Zadorsky playing for more than a medal in Tokyo
Shelina Zadorsky speaks with FIFA.com ahead of Tokyo 2020
Canada defender was named Tottenham Hotspur’s player of the season
She raised money for mental health awareness after losing cousin to suicide
Shelina Zadorsky will be playing for much more than a medal in Japan. In March of this year she lost her cousin Carley, one of her biggest supporters, to suicide.
Along with the grief she worked through, she and her family set up a fundraising group through the Centre for Addiction and Mental Health (CAMH), which is Canada’s largest mental health and addiction teaching hospital, and Zadorsky donated two of her match-worn jerseys to the cause.
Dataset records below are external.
Lemma precomputeGoodSuffixTable_spec2 (pattern : list byte) :
  exists G l,
    precomputeGoodSuffixTable pattern = Ok G l /\
    (forall k, 0 <= k <= len pattern -> candidate pattern k (at_index G k)) /\
    Z.of_nat (length l) <= 11 * len pattern + 5.
Proof.
  unfold precomputeGoodSuffixTable.
  set (m := len pattern). set (fuel := S (S (length pattern))).
  pose proof (len_nonneg pattern) as Hm. fold m in Hm.
  rewrite write_ok by (rewrite len_replicate; lia). simpl.
  edestruct (border_pass_spec2 pattern fuel
               {| goodSuffixShifts := replicate (Z.to_nat (m + 1)) 0;
                  borderPos := <[Z.to_nat m := m + 1]> (replicate (Z.to_nat (m + 1)) 0);
                  gs_i := m; gs_j := m + 1 |} [Write BorderPos m (m + 1)])
    as (st1 & l1 & Hrun1 & Hinv1 & Hi1); [|unfold fuel; lia|].
  { assert (Hbp : at_index (<[Z.to_nat m := m + 1]> (replicate (Z.to_nat (m + 1)) 0)) m
                  = m + 1).
    { apply at_index_insert_eq. rewrite len_replicate; lia. }
    unfold border_inv2; simpl. fold m.
    split; [lia|]. split; [apply len_replicate; lia|].
    split; [rewrite len_insert; apply len_replicate; lia|].
    split; [now rewrite Hbp|].
    split.
    { intros k Hk. fold m in Hk. replace k with m by lia. rewrite Hbp.
      split; [|fold m; lia]. apply border_beyond; fold m; lia. }
    split.
    { intros k Hk Hnz. fold m in Hk. rewrite at_index_replicate in Hnz by lia.
      congruence. }
    unfold border_budget. lia. }
  fold m in Hrun1. rewrite Hrun1. simpl.
  pose proof Hinv1 as (_ & Hlgs & Hlbp & Hj & Hlinks & Hrec & Hlen).
  rewrite Hi1 in Hlinks, Hlen. fold m in Hlgs, Hlbp, Hlen.
  rewrite read_ok by lia. simpl.
  destruct (Hlinks 0) as [Hb0 Hbound]; [fold m; lia|]. fold m in Hbound.
  pose proof Hb0 as [Hpos _].
  assert (Hj1 : gs_j st1 <= m + 1).
  { rewrite Hj, Hi1. exact Hbound. }
  edestruct (fill_pass_spec2 pattern fuel (8 * m + 2)
               {| goodSuffixShifts := goodSuffixShifts st1;
                  borderPos := borderPos st1; gs_i := 0;
                  gs_j := at_index (borderPos st1) 0 |}
               ((Write BorderPos m (m + 1) :: l1) ++ [Read BorderPos 0]))
    as (st2 & l2 & Hrun2 & Hinv2 & Hi2); [|unfold fuel; lia|].
  { unfold fill_inv2; simpl. fold m.
    split; [lia|]. split; [exact Hlgs|]. split; [exact Hlbp|]. split; [exact Hlinks|].
    split; [exact Hb0|]. split; [lia|].
    split; [intros k Hk; lia|]. split; [reflexivity|].
    rewrite length_app. simpl in *. unfold border_budget in Hlen. lia. }
  fold m in Hrun2. rewrite Hrun2. simpl.
  eexists _, _. split; [reflexivity|]. simpl in Hinv2.
  destruct Hinv2 as (_ & _ & _ & _ & _ & _ & Hfilled & _ & Hlen2).
  rewrite Hi2 in Hfilled, Hlen2. fold m in Hfilled, Hlen2.
  split.
  - intros k Hk. fold m in Hk.
    destruct (Hfilled k) as [[Hnz Heq]|[Hb Hge]]; [lia| |].
    + rewrite Heq. destruct (Hrec k Hk Hnz) as (Hi & _ & [Hlt Hsuf] & Hmis).
      split.
      * intros q Hq _. rewrite <- (Hsuf q Hq). f_equal. lia.
      * intros _ _. replace (k - 1 - at_index (goodSuffixShifts st1) k)
          with (k - at_index (goodSuffixShifts st1) k - 1) by lia.
        exact Hmis.
    + destruct Hb as [Hlt Hsuf]. split.
      * intros q Hq Hdq. rewrite <- (Hsuf q) by (fold m; lia). f_equal. lia.
      * intros; lia.
  - rewrite app_nil_r. rewrite <- app_assoc in Hlen2. simpl in Hlen2.
    simpl. lia.
Qed.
“It’s crazy how many people have experienced a close relative or friend or anyone struggling with mental health,” Zadorsky told FIFA.com. “I want it to be talked about and I don’t want there to be this stigma that we’re always supposed to be fine all the time and to deal with things on our own.”
Zadorsky is bubbly, energetic and warmhearted on the phone, speaking from pre-Olympic training camp. She’s a self-professed “football nerd”, an avid consumer of Premier League and Champions League matches.
She is obsessed with progress. Moments after draping the bronze medal over her head on a late afternoon in Sao Paulo in 2016, she was already setting goals for the next Olympic Games. And as much as she’s grateful for her career, she’s learned over time to be thankful for each moment, each match and each aerial duel.
“I want to use my platform to say it’s ok to ask for help,” said Zadorsky. “Having something happen so close to home, I realised that life is short and we need to help each other through these times. The reaction and the support that people provided was beyond what I could have ever expected. I really appreciate that.”
Canada are preparing for group matches against hosts Japan, Team GB and Chile. Zadorsky’s in top form, coming off a season in the FA WSL with Tottenham Hotspur where she was up against high quality forwards, week-in and week-out.
The 28-year-old says that coach Bev Priestman has helped the team return to its Canadian identity of grit and tenacious defending.
“She’s come in with a great structure and really helped us with that. Training’s been awesome. We’re going to work hard, defend hard, but we want to add that bravery piece. We want to be braver on the ball, take chances and to all be leaders out there.”
I want to use my platform to say it’s ok to ask for help.
Zadorsky’s looking forward to playing against a variety of opposition: the “beautiful football” of the Japanese, “strong aerial and physical play” of the British and the “flair and technical ability” Chile brings to the table. And while Zadorsky will be full of determination in adding to Canada’s proud recent history in the Women’s Olympic Football Tournament and “wanting to change the colour of the medal” this time around, she’ll be a strong testament to anyone who may be struggling with mental health or who have someone close to them who are.
“I know a lot of people have similar experiences, so I think coming together and helping each other and talking about your own mental health is a powerful place to be. Thankfully I’ve been in environments where we do have mental coaches and people we can open up with and I just hope everyone has someone in their life they can really open to.”
Along with any success Zadorsky may experience in Tokyo, Carley will be in her thoughts and she will soak in another precious moment of life.